DIRECTIONS FOR THIS TASK
Please tally every line in the listing below where the word "destruct" appears, then give the number and nothing more.

EXTRACTED ENTRIES
■ ■ ■ ■

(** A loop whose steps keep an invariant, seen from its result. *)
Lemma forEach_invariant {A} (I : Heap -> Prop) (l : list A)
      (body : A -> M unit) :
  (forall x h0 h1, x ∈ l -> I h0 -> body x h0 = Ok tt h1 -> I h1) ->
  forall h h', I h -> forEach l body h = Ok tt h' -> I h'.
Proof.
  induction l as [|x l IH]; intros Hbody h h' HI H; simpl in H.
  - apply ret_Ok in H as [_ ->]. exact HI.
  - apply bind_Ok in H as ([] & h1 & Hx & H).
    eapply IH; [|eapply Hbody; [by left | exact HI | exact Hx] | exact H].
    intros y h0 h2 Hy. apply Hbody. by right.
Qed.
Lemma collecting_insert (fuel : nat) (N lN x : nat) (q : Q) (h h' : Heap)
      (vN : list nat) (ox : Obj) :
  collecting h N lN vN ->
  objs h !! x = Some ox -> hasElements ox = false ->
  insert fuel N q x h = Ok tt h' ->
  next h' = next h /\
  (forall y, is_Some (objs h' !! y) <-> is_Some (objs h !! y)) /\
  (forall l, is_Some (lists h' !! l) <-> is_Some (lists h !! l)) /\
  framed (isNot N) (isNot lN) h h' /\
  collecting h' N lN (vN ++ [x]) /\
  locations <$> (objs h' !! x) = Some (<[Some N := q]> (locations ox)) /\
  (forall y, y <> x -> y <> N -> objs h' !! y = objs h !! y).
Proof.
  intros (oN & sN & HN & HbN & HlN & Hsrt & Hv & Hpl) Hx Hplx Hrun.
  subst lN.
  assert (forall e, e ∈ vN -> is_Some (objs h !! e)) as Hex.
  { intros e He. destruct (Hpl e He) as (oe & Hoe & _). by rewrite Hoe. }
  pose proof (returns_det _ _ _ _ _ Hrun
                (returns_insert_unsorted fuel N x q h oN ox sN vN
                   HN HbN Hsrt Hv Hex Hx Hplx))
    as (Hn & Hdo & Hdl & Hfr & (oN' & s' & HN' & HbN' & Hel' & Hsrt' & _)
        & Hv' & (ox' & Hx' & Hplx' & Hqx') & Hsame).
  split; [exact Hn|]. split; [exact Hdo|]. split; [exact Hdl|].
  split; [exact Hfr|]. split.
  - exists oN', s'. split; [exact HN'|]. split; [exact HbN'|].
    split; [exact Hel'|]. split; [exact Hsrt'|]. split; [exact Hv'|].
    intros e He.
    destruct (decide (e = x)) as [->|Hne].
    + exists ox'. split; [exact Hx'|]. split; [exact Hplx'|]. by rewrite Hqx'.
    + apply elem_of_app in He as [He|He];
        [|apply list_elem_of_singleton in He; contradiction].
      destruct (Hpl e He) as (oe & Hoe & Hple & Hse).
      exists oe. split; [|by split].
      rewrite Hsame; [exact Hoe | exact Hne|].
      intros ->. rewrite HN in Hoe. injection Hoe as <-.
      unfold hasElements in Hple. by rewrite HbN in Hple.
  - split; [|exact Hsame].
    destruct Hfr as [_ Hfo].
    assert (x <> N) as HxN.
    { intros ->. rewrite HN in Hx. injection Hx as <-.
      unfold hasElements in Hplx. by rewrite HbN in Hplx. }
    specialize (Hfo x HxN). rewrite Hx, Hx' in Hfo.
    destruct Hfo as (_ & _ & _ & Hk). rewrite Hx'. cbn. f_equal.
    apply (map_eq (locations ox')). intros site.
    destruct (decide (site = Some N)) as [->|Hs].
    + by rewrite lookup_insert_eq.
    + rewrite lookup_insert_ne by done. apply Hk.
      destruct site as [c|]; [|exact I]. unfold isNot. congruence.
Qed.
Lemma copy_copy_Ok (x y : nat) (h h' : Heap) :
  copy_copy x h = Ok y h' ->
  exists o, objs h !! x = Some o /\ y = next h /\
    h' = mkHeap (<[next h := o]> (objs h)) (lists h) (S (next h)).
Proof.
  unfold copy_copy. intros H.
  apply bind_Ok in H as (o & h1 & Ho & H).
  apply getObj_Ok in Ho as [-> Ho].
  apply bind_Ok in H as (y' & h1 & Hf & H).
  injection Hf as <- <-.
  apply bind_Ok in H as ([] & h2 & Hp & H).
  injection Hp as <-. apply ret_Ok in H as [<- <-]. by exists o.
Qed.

■ ■ ■ ■

EXERCISE ANSWER
7